• [Work instruction] Below are some records. Say in a single number how many of their lines include the word "Lemma".

• [Extracted material]
(** C3: the code lets an event of another shard through.  The throttler of
    [sample_closed], whose target is keyspace "ks", shard "0", is opened.
    [newTxThrottlerState] hands the shard to [topologyWatcherFactory], but
    the two watchers the default factory builds filter by keyspace "ks"
    only, so they publish the replica of shard "-80" of that keyspace.  Its
    health event reaches the consumer, which hands it to
    [RecordReplicationLag] of the throttler of shard "0". *)
Theorem foreign_shard_event_is_forwarded :
  Open env_ok sample_closed = Ret None sample_open /\
  load_target (target (this sample_open)) (world sample_open) =
  Ret sample_target (world sample_open) /\
  omap default_watcher (trace (world sample_open)) =
  [discovery.NewCellTabletsWatcher (Some 0%nat) (Some 3%nat)
     (discovery.NewFilterByKeyspace ["ks"]) "zone1" 60000000000 true 5;
   discovery.NewCellTabletsWatcher (Some 0%nat) (Some 3%nat)
     (discovery.NewFilterByKeyspace ["ks"]) "zone2" 60000000000 true 5] /\
  Forall (fun wt =>
            discovery.IsIncluded (discovery.watcher_filter wt)
              other_shard_tablet = true)
    (omap default_watcher (trace (world sample_open))) /\
  discovery.Target other_shard_event = Some other_shard_target /\
  querypb.Keyspace other_shard_target = querypb.Keyspace sample_target /\
  querypb.Shard other_shard_target <> querypb.Shard sample_target /\
  In sample_task (tasks (world sample_open)) /\
  consumer sample_task (recv (Some other_shard_event)) (world sample_open) =
  Ret Looping
    (with_trace
       (trace (world sample_open) ++
        [ERecordReplicationLag 1 100 other_shard_event])
       (world sample_open)).
Proof.
  split_and!.
  - vm_compute. reflexivity.
  - vm_compute. reflexivity.
  - vm_compute. reflexivity.
  - vm_compute. repeat constructor.
  - reflexivity.
  - reflexivity.
  - discriminate.
  - by left.
  - apply (consumer_forwards_whatever_the_target sample_open sample_task
             (mkState (Some 1%nat) (Some 2%nat) (Some 3%nat) [5%nat; 6%nat])
             1%nat "zone1-0000000104" "ks" "-80" "zone1" 60); reflexivity.
Qed.

(** ** The target *)

Lemma write_targets_elsewhere (q : loc) (ws : list (loc * querypb.Target))
    (w : World) :
  Forall (fun x => x.1 <> q) ws ->
  targets (write_targets ws w) !! q = targets w !! q.
Proof.
  revert w. induction ws as [|[l tg] ws IH]; intros w Hws; [done|].
  apply Forall_cons in Hws as [Hl Hws]. simpl in *.
  unfold write_targets in *. simpl. rewrite IH by done.
  unfold write_target. simpl. by apply list_lookup_insert_ne.
Qed.




(** ** Open and Close *)

Lemma Close_then_closed (s s1 : Sys) :
  Close s = Ret tt s1 -> Close s1 = Ret tt s1.
Proof.
  destruct s as [[cfg st tgt] w]. unfold Close at 1, bind, get_this. simpl.
  destruct (enabled cfg) eqn:He; simpl.
  - destruct st as [l|].
    + unfold liftW, log_Info, emit. simpl.
      destruct (deallocateResources l w) as [[] w'|p w']; [|done].
      simpl. intros [= <-]. unfold Close, bind, get_this. simpl. by rewrite He.
    + intros [= <-]. unfold Close, bind, get_this. simpl. by rewrite He.
  - intros [= <-]. by apply Close_disabled.
Qed.

Lemma Open_then_open (E : Env) (s s1 : Sys) :
  Open E s = Ret None s1 -> Open E s1 = Ret None s1.
Proof.
  destruct s as [[cfg st tgt] w]. unfold Open at 1, bind, get_this. simpl.
  destruct (enabled cfg) eqn:He; simpl.
  - destruct st as [l|].
    + intros [= <-]. unfold Open, bind, get_this. simpl. by rewrite He.
    + unfold liftW, log_Info, emit. cbn [world this].
      destruct (load_target tgt _) as [tg w1|p w1]; [|done]. cbn [world this].
      destruct (newTxThrottlerState E cfg _ _ _ w1) as [[l|err] w2|p w2];
        [| |done]; unfold set_state, ret; cbn [world this]; intros [= <-].
      unfold Open, bind, get_this. cbn [this config enabled state].
      by rewrite He.
  - intros [= <-]. by apply Open_disabled.
Qed.

(** C9, as stated, fails: on a closed throttler whose first [Open] fails,
    the second [Open] builds the state all over; here the factory fails once,
    so one [Open] leaves the throttler closed and two leave it open. *)
Lemma Open_twice_differs_after_failure :
  exists err s1 s2,
    Open env_factory_fails_once sample_closed = Ret (Some err) s1 /\
    state (this s1) = None /\
    (Open env_factory_fails_once ;; Open env_factory_fails_once) sample_closed
    = Ret None s2 /\
    state (this s2) = Some 0%nat /\
    (Open env_factory_fails_once ;; Open env_factory_fails_once) sample_closed
    <> Open env_factory_fails_once sample_closed.
Proof.
  do 3 eexists.
  split; [vm_compute; reflexivity|].
  split; [reflexivity|].
  split; [vm_compute; reflexivity|].
  split; [reflexivity|].
  vm_compute. discriminate.
Qed.

(** C9, amended: [Close] is idempotent in every state, and [Open] is
    idempotent in every state from which the first [Open] does not return an
    error: a second [Open] then changes nothing and returns what the first
    did.  (After an [Open] that returned an error the throttler is closed
    and the next [Open] is a new attempt.) *)
Theorem Close_idempotent_Open_idempotent_unless_failed (E : Env) (s : Sys) :
  (Close ;; Close) s = Close s /\
  ((forall err s1, Open E s <> Ret (Some err) s1) ->
   (Open E ;; Open E) s = Open E s).
Proof.
  split.
  - unfold bind. destruct (Close s) as [[] s1|p s1] eqn:HC; [|done].
    by apply Close_then_closed in HC.
  - intros Hok. unfold bind.
    destruct (Open E s) as [[err|] s1|p s1] eqn:HO; [|by eapply Open_then_open|done].
    by destruct (Hok err s1).
Qed.

Lemma Close_idempotent_Open_idempotent_unless_failed_witness :
  (Close ;; Close) sample_open = Close sample_open /\
  (Open env_ok ;; Open env_ok) sample_closed = Open env_ok sample_closed.
Proof.
  split.
  - apply (Close_idempotent_Open_idempotent_unless_failed env_ok sample_open).
  - apply (Close_idempotent_Open_idempotent_unless_failed env_ok sample_closed).
    intros err s1 H. vm_compute in H. discriminate H.
Defined.

(** ** A failed Open *)

Ltac case_res :=
  match goal with
  | |- context [match ?x with Ret _ _ => _ | Panicked _ _ => _ end] =>
      destruct x as [? ?|? ?]
  end.

Lemma newTxThrottlerState_error (E : Env) (cfg : txThrottlerConfig)
    (keyspace shard cell : string) (w w' : World) (err : error) :
  newTxThrottlerState E cfg keyspace shard cell w = Ret (inr err) w' ->
  states w' = states w /\ tasks w' = tasks w /\
  exists evs, trace w' = trace w ++ evs /\
              live ([ELog INFO "TxThrottler: opening" no_arg] ++ evs) = [].
Proof.
  unfold newTxThrottlerState, bind, deref.
  destruct (throttlerConfig cfg) as [c|]; [|done]. unfold ret at 1.
  unfold throttlerFactory.
  destruct (throttlerFactory_err E _ _ _ _ _ w) as [err0|].
  - unfold bind, emit, ret. intros [= <- <-]. cbn. eauto.
  - unfold bind, new_handle, emit, ret. cbn [trace with_trace with_fresh].
    unfold throttler_UpdateConfiguration, bind, emit, ret.
    match goal with |- context [UpdateConfiguration_err E ?h ?c ?b ?w0] =>
      destruct (UpdateConfiguration_err E h c b w0) as [err1|] end.
    + unfold throttler_Close, emit. intros [= <- <-]. cbn.
      repeat split. eexists. split; [by rewrite <- !app_assoc|].
      cbn. destruct (decide_rel _ _ _) as [_|Hn]; [done|].
      destruct Hn. constructor.
    + repeat case_res; done.
Qed.

Lemma Open_error (E : Env) (t : TxThrottler) (w : World) (err : error)
    (s' : Sys) :
  state t = None ->
  Open E (mkSys t w) = Ret (Some err) s' ->
  this s' = t /\ states (world s') = states w /\ tasks (world s') = tasks w /\
  exists evs, trace (world s') = trace w ++ evs /\ live evs = [].
Proof.
  destruct t as [cfg st tgt]. simpl. intros ->.
  unfold Open, bind, get_this. cbn [this config state target].
  destruct (enabled cfg); cbn [negb]; [|done].
  unfold liftW, log_Info, emit. cbn [world this].
  destruct (load_target tgt _) as [tg w1|p w1] eqn:Hl; [|done]. cbn [world this].
  assert (w1 = with_trace (trace w ++ [ELog INFO "TxThrottler: opening" no_arg]) w) as ->.
  { unfold load_target, bind, deref in Hl. destruct tgt; [|done].
    unfold ret in Hl. by destruct (_ !! _); inversion Hl. }
  destruct (newTxThrottlerState E cfg _ _ _ _) as [[l|e] w2|p w2] eqn:Hn;
    [done| |done].
  unfold set_state, ret. cbn [world this]. intros [= <- <-]. cbn [world this].
  apply newTxThrottlerState_error in Hn as (Hs & Ht & evs & Htr & Hlive).
  repeat split; [done..|].
  exists ([ELog INFO "TxThrottler: opening" no_arg] ++ evs).
  split; [|done]. rewrite Htr. cbn. by rewrite <- app_assoc.
Qed.

Lemma Open_closed_enabled (E : Env) (t : TxThrottler) (w : World) (l : loc)
    (tg : querypb.Target) :
  enabled (config t) = true ->
  state t = None ->
  target t = Some l ->
  targets w !! l = Some tg ->
  Open E (mkSys t w) =
  match newTxThrottlerState E (config t) (querypb.Keyspace tg)
          (querypb.Shard tg) (querypb.Cell tg)
          (with_trace (trace w ++ [ELog INFO "TxThrottler: opening" no_arg]) w)
  with
  | Ret (inl st) w' =>
      Ret None (mkSys (mkTxThrottler (config t) (Some st) (target t)) w')
  | Ret (inr err) w' => Ret (Some err) (mkSys t w')
  | Panicked p w' => Panicked p (mkSys t w')
  end.
Proof.
  intros He Hs Ht Hl. destruct t as [cfg st tgt]. simpl in *. subst st tgt.
  unfold Open, bind, get_this. cbn [this config state target]. rewrite He.
  cbn [negb]. unfold liftW, log_Info, emit. cbn [world this].
  unfold load_target, bind, deref, ret. cbn [targets with_trace]. rewrite Hl.
  cbn [world this].
  by destruct (newTxThrottlerState E cfg _ _ _ _) as [[?|?] ?|? ?].
Qed.

(** C8: on an enabled, closed throttler with a target, when the factory of
    the rate limiter fails, or when the [UpdateConfiguration] that follows
    fails, [Open] returns that error; and whenever [Open] returns an error
    the throttler is unchanged ([state] is still nil), no open state and no
    goroutine was added, and every collaborator acquired during the call
    was released before it returned (the throttler built before a failed
    [UpdateConfiguration] is closed). *)
Theorem Open_failure_rolls_back (E : Env) (t : TxThrottler) (w : World)
    (l : loc) (tg : querypb.Target) (c : throttlerdatapb.Configuration) :
  enabled (config t) = true ->
  state t = None ->
  target t = Some l ->
  targets w !! l = Some tg ->
  throttlerConfig (config t) = Some c ->
  let w1 :=
    with_trace (trace w ++ [ELog INFO "TxThrottler: opening" no_arg]) w in
  let made :=
    EThrottlerFactory TxThrottlerName "TPS" 1 (MaxRateModuleDisabled E)
      (throttlerdatapb.MaxReplicationLagSec c) in
  let factory_err :=
    throttlerFactory_err E TxThrottlerName "TPS" 1 (MaxRateModuleDisabled E)
      (throttlerdatapb.MaxReplicationLagSec c) w1 in
  let w2 :=
    with_trace (trace w1 ++ [made (Some (fresh w))])
      (with_fresh (S (fresh w)) w1) in
  (forall err,
     factory_err = Some err ->
     Open E (mkSys t w) =
     Ret (Some err) (mkSys t (with_trace (trace w1 ++ [made None]) w1))) /\
  (forall err,
     factory_err = None ->
     UpdateConfiguration_err E (fresh w) c true w2 = Some err ->
     Open E (mkSys t w) =
     Ret (Some err)
       (mkSys t
          (with_trace
             (trace w2 ++
              [EUpdateConfiguration (fresh w) c true;
               EThrottlerClose (fresh w)]) w2))) /\
  (forall err s',
     Open E (mkSys t w) = Ret (Some err) s' ->
     this s' = t /\
     states (world s') = states w /\
     tasks (world s') = tasks w /\
     exists evs, trace (world s') = trace w ++ evs /\ live evs = []).
Proof.
  intros He Hs Ht Hl Hc w1 made factory_err w2.
  pose proof (Open_closed_enabled E t w l tg He Hs Ht Hl) as Hopen.
  fold w1 in Hopen.
  split; [|split].
  - intros err Hf. rewrite Hopen.
    unfold newTxThrottlerState, bind, deref. rewrite Hc. unfold ret at 1.
    unfold throttlerFactory. fold factory_err. rewrite Hf. reflexivity.
  - intros err Hf Hu. rewrite Hopen.
    unfold newTxThrottlerState, bind, deref. rewrite Hc. unfold ret at 1.
    unfold throttlerFactory. fold factory_err. rewrite Hf.
    unfold bind, new_handle, emit, ret, throttler_UpdateConfiguration, bind,
      emit, ret.
    match goal with
    | |- context [UpdateConfiguration_err E ?h ?c0 ?b ?w0] =>
        change (UpdateConfiguration_err E h c0 b w0)
          with (UpdateConfiguration_err E (fresh w) c true w2)
    end.
    rewrite Hu. unfold throttler_Close, emit, ret. do 2 f_equal.
    unfold with_trace. cbn [targets states cancelled tasks trace clock fresh].
    f_equal. subst w2 w1. unfold with_trace, with_fresh.
    cbn [targets states cancelled tasks trace clock fresh].
    by rewrite <- !app_assoc.
  - intros err s'. by apply Open_error.
Qed.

• [Exercise answer] 8